- _ASSIGNMENT_:
Pick out each line of the records in which the word "reflexivity" appears.

Saved entries
___

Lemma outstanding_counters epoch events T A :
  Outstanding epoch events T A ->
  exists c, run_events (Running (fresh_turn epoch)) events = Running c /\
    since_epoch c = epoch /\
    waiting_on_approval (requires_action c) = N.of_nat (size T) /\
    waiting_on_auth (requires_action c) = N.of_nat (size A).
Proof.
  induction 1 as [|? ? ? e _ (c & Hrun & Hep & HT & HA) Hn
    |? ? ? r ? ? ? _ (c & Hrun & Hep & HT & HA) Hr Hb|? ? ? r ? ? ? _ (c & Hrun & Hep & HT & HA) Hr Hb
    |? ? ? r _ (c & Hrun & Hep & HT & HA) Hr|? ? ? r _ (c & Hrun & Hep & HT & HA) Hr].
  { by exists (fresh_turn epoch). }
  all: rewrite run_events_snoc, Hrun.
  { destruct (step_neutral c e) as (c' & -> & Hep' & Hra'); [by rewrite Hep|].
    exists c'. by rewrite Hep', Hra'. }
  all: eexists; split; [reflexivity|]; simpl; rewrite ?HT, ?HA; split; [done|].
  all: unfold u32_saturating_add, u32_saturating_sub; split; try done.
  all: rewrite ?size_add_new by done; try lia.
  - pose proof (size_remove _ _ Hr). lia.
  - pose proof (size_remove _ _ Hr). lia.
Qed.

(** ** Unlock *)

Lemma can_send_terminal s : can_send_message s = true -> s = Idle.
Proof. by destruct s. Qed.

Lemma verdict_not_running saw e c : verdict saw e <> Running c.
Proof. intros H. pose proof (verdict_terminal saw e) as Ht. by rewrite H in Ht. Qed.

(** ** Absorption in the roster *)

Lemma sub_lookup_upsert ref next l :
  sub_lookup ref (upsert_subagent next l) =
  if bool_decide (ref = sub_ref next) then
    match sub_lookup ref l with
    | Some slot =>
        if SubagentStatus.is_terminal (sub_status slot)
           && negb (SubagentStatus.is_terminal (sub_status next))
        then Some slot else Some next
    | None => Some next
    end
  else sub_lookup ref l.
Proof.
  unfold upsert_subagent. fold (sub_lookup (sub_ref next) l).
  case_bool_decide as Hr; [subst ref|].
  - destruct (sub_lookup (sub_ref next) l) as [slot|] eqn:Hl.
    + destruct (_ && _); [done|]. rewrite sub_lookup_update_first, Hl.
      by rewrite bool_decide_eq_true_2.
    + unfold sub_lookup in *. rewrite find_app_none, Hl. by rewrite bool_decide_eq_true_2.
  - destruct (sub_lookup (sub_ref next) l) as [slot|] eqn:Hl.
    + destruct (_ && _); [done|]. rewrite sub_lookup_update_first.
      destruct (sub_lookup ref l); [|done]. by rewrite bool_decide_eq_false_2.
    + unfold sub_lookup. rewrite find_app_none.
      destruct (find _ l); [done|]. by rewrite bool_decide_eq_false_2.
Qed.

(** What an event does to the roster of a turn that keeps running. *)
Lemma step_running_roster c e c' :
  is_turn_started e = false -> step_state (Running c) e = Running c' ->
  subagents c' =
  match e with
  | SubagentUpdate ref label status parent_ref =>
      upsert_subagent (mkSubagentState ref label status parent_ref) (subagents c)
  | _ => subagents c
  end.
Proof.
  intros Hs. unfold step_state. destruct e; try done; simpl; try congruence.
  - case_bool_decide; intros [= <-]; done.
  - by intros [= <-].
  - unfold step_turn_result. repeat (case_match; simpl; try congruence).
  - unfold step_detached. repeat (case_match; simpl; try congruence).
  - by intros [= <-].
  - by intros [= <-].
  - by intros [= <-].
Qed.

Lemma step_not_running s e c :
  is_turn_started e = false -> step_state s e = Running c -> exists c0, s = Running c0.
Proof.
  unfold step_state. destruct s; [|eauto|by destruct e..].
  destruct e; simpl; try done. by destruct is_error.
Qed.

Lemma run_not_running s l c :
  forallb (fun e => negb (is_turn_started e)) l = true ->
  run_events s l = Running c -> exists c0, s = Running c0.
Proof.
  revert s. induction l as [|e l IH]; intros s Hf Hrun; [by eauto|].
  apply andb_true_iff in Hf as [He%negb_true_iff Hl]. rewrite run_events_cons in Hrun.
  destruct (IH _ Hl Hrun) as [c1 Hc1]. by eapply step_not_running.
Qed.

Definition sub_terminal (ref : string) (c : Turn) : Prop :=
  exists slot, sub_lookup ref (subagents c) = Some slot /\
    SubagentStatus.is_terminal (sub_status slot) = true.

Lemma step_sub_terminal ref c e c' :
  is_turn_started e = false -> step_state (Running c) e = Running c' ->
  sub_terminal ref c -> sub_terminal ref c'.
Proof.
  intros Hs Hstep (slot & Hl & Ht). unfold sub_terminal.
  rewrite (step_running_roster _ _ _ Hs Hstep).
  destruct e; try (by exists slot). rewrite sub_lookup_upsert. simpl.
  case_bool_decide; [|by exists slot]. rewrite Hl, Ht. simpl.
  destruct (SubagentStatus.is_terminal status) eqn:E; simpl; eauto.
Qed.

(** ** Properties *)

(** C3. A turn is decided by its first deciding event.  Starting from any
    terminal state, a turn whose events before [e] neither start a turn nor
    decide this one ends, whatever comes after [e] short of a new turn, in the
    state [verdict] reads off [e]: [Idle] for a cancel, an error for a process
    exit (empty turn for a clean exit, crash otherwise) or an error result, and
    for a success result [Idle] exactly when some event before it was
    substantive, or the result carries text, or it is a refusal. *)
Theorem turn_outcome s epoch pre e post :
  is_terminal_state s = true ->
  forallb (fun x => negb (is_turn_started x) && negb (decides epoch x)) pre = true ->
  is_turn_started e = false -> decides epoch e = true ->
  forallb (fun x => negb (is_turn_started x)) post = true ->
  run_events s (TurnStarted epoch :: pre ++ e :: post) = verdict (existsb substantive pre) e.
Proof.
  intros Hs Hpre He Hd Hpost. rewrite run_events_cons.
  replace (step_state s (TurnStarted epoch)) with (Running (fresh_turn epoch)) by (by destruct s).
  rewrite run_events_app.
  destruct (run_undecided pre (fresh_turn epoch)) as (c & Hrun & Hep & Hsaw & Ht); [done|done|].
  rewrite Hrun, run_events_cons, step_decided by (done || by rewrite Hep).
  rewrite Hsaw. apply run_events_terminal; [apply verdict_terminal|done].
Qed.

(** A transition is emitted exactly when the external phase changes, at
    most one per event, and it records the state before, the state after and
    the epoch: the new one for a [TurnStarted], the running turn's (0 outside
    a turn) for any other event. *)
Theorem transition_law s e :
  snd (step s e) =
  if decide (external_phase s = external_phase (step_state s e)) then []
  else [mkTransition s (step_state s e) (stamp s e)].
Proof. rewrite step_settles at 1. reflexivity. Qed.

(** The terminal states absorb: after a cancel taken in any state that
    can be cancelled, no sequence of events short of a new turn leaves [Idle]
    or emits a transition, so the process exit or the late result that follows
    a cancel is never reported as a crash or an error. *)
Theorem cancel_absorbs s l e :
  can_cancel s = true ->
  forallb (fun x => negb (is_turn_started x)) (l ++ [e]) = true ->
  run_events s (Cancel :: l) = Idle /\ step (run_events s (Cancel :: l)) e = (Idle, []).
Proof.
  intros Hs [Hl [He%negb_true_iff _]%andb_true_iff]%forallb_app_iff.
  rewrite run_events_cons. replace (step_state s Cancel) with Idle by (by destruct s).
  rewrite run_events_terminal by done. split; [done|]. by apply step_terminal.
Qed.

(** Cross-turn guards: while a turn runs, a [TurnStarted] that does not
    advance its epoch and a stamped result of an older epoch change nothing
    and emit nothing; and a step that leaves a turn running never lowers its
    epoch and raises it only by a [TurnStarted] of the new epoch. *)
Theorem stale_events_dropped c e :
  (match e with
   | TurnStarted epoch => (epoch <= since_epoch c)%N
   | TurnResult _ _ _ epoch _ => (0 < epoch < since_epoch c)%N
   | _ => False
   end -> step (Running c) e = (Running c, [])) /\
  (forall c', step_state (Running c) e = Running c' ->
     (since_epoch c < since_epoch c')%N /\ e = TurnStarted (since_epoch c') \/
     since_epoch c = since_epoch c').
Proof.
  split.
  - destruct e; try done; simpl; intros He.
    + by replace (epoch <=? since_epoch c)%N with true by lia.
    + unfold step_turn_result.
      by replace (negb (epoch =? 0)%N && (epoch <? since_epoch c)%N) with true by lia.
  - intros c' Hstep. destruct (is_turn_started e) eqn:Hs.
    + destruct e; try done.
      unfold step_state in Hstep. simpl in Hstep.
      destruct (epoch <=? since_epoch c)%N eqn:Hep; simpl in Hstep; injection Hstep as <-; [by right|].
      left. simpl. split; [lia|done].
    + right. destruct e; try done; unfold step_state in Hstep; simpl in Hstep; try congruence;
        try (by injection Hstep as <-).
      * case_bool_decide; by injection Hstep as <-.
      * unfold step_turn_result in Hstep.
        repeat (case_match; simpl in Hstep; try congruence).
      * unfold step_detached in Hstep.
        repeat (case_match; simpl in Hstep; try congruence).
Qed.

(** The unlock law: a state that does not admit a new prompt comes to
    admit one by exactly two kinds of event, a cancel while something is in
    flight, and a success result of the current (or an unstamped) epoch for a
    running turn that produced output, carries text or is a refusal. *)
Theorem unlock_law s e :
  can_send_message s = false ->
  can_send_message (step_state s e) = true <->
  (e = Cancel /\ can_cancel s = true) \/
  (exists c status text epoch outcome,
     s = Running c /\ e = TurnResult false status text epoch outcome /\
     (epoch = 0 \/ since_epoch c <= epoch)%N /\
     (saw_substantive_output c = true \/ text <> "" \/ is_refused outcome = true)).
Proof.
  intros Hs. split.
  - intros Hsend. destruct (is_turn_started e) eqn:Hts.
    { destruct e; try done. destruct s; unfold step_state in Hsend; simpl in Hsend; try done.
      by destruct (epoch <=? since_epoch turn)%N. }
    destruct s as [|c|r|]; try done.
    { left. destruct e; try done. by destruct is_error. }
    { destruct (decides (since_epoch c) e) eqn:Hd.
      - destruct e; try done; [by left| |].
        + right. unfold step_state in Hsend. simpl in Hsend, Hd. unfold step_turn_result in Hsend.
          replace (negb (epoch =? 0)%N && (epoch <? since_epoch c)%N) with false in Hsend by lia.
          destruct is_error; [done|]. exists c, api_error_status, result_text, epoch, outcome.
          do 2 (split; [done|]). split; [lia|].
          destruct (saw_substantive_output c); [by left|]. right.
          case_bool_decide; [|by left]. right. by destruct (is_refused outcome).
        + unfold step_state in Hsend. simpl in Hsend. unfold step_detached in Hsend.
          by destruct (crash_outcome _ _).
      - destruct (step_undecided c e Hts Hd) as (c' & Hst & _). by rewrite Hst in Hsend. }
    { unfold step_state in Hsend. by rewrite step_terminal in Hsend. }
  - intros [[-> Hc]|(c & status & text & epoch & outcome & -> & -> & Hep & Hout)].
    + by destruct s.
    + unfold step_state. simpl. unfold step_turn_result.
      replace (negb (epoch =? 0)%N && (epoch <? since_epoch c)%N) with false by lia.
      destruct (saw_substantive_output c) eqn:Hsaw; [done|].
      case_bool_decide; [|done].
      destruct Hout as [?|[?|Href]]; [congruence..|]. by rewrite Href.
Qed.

___

- _EXPECTED OUTPUT_:
  all: eexists; split; [reflexivity|]; simpl; rewrite ?HT, ?HA; split; [done|].
Proof. rewrite step_settles at 1. reflexivity. Qed.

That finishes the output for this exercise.